Their working relationship continued until Lloyd's death in 1991, taking in landmark productions such as the first series of Talking Heads. Bennett later recalled no-one thought a series of monologues would work, and it was only due to Lloyd's faith in Bennett's writing that it got made at all. In An Englishman Abroad, directed by John Schlesinger, Bennett told the remarkable true story of the chance meeting between actress Coral Browne (playing herself) and spy Guy Burgess (Alan Bates) in Moscow in 1958, while A Question of Attribution, by the same writer-director-producer team, was a spiritual sequel, showing the radically different fate of Surveyor of the Queen's Pictures and fellow traitor Anthony Blunt. The latter film was finished shortly before Lloyd's death, and he concealed his terminal cancer from his BBC bosses in order to continue working. Bennett remarked that his relationship with the BBC was never the same after Lloyd died.

===Other work===
A Day Out was directed by Stephen Frears, who had previously handled a few episodes of children's dramas before making his film debut with Gumshoe. He subsequently became an established director of one-off TV dramas, and worked with Lloyd several times, including the first episode of Sporting Scenes, a film about cricket called England, Their England, and Going Gently, starring Norman Wisdom in a rare straight role.

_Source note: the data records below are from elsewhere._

(** * hf-mcp-server: Gradio discovery, caches, tool selection and naming

    A shallow embedding of the parts of the server the specification makes
    testable promises about, followed by the proofs of those promises:

    - [packages/app/src/server/utils/gradio-utils.ts]
      ([createGradioToolName], [parseGradioSpaceIds]);
    - [packages/app/src/server/utils/gradio-result-processor.ts]
      ([stripImageContentFromResult]);
    - [packages/app/src/server/utils/tool-selection-strategy.ts]
      ([ToolSelectionStrategy.selectTools]) with
      [packages/app/src/shared/bouquet-presets.ts] ([BOUQUETS]);
    - [packages/app/src/server/utils/gradio-cache.ts] and
      [packages/app/src/server/utils/gradio-discovery.ts]
      (the two caches and [getGradioSpaces]).

    Conventions.  A JavaScript string is a Rocq [string]; each character
    stands for one UTF-16 code unit below 256 (Latin-1), the range on which
    [toLowerCase], [trim] and the [\s] class are given here exactly.
    Integers are [Z]; the values read from the environment by [parseInt] are
    taken to be integers.  [Date.now()], [fetch] and the remote API client are
    oracles of the surrounding world, passed explicitly.  Logging has no
    effect on any value computed and is left out. *)

From Stdlib Require Import ZArith Lia Bool Ascii String List.
From stdpp Require Import base option list strings gmap fin_maps.

Import ListNotations.
Local Open Scope Z_scope.
Local Set Warnings "-register-all".

(* ===================================================================== *)
(** * Part I: the program                                                 *)
(* ===================================================================== *)

(** ** JavaScript strings *)

Module Js.

Definition chars (s : string) : list ascii := list_ascii_of_string s.
Definition str (l : list ascii) : string := string_of_list_ascii l.

(** [s.length] *)
Definition len (s : string) : Z := Z.of_nat (String.length s).

Definition code (c : ascii) : N := N_of_ascii c.

(** WhiteSpace and LineTerminator code units below 256: TAB, LF, VT, FF,
    CR, SPACE and NO-BREAK SPACE.  This is both what [trim] strips and what
    [\s] matches. *)
Definition isWhiteSpace (c : ascii) : bool :=
  let n := code c in
  ((9 <=? n) && (n <=? 13) || (n =? 32) || (n =? 160))%N.
(** * Doc Scanner AI: photo clean-up and PDF assembly

    A shallow embedding of [src/App.tsx] (the React component that holds the
    session and drives the pipeline), of the Gemini service module
    ([cleanImage], [fileToBase64]) and of [src/types.ts], together with the
    properties of the specification that speak about them.

    Conventions of the embedding.
    - JavaScript strings are [string]; only concatenation, [endsWith],
      [split], truthiness and decimal printing of array indices are used.
    - React state is one [Session] record; a call of a [useState] setter is an
      [Action] that updates the record and is appended to the trace.
    - An [async] function is a tree of type [Async]: it runs synchronously up
      to its next [await] and is resumed by the event loop when the awaited
      browser or network operation delivers its outcome. The browser and the
      remote service are an [Env] of oracles; the order in which outcomes are
      delivered is a schedule.
    - A JavaScript number is a [Number]: NaN, an infinity, or the rational
      that a finite binary64 value denotes. Every arithmetic operation is the
      exact operation followed by the rounding of IEEE 754 (to nearest, ties
      to even, 53 bits, subnormals and overflow included), written out in
      [round]. [place_double] is the same layout computation on the
      primitive binary64 numbers of Rocq; [agree] compares the two.
    - A call into jsPDF or the browser that may throw is guarded by
      [library]: the environment says whether it throws, and what. *)

From Stdlib Require Import String Ascii List Arith ZArith QArith Lia Lqa Bool.
From Stdlib Require Import Qround Qabs Qpower.
From Stdlib Require Import DecimalString PrimFloat FloatOps SpecFloat.
From Stdlib Require Uint63.
Import ListNotations.
Close Scope Q_scope.
Open Scope list_scope.
Open Scope string_scope.

(* ================================================================== *)
(** ** JavaScript strings *)
(* ================================================================== *)

Module JsString.

(** The one-character string made of a double quote (code 34). *)
Definition dquote : string := String (ascii_of_nat 34) EmptyString.

(** Truthiness of a string: every string but the empty one. *)
Definition truthy (s : string) : bool :=
  match s with
  | EmptyString => false
  | String _ _ => true
  end.

(** Truthiness of a [string | null | undefined]. *)
Definition truthy_opt (o : option string) : bool :=
  match o with
  | Some s => truthy s
  | None => false
  end.

(** What a template literal prints for a possibly undefined string. *)
Definition interpolate (o : option string) : string :=
  match o with
  | Some s => s
  | None => "undefined"
  end.

(** [${n}] for a non-negative integer. *)
Definition of_nat (n : nat) : string :=
  NilEmpty.string_of_uint (Nat.to_uint n).

(** [s.endsWith(suffix)]. *)
Definition endsWith (s suffix : string) : bool :=
  let n := String.length s in
  let m := String.length suffix in
  if (m <=? n)%nat then String.eqb (substring (n - m) m s) suffix else false.

(** [s.split(sep)] for a non-empty separator. [skip] counts the characters
    of a separator that has just been recognised and is being stepped
    over; [cur] is the piece under construction. *)
Fixpoint split_go (sep : string) (skip : nat) (cur s : string) : list string :=
  match s with
  | EmptyString => [cur]
  | String c rest =>
      match skip with
      | S skip' => split_go sep skip' cur rest
      | O =>
          if prefix sep s
          then cur :: split_go sep (String.length sep - 1) EmptyString rest
          else split_go sep 0 (cur ++ String c EmptyString) rest
      end
  end.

Another collaboration between Lloyd and Frears, an adaptation of Three Men in a Boat by Jerome K. Jerome, starred Michael Palin. Palin enjoyed working with Lloyd and later approached him with his semi-autobiographical script East of Ipswich, which was produced in 1987 for Screen Two. Palin later remembered it as one of his favourite projects, and the following year he wrote another film for Lloyd, Number 27.

As a BBC drama producer in the 1970s and 1980s, Lloyd's chosen projects were often biographical. Collaborating with authors such as Roger Milner and Don Shaw, he brought to the screen biographies from a diverse range of, often flawed, heroes ranging from Orde Wingate and Arthur "Bomber" Harris, the Campbells Donald and Malcolm, through to the first director-general of the BBC, John Reith. His work also explored notions of Englishness in the twentieth century with productions such as An Englishman's Castle (1978) starring Kenneth More, a dystopian vision of the consequence of losing the second world war.

==Personal life and death==
Innes was one of Lloyd's two middle names as well as his mother's maiden name. He married actress Susan Fox in March 1966, six months after they met at an audition for The Flying Swan: they had two children, Guy and Joanna. He died of cancer on 23 August 1991, aged 65.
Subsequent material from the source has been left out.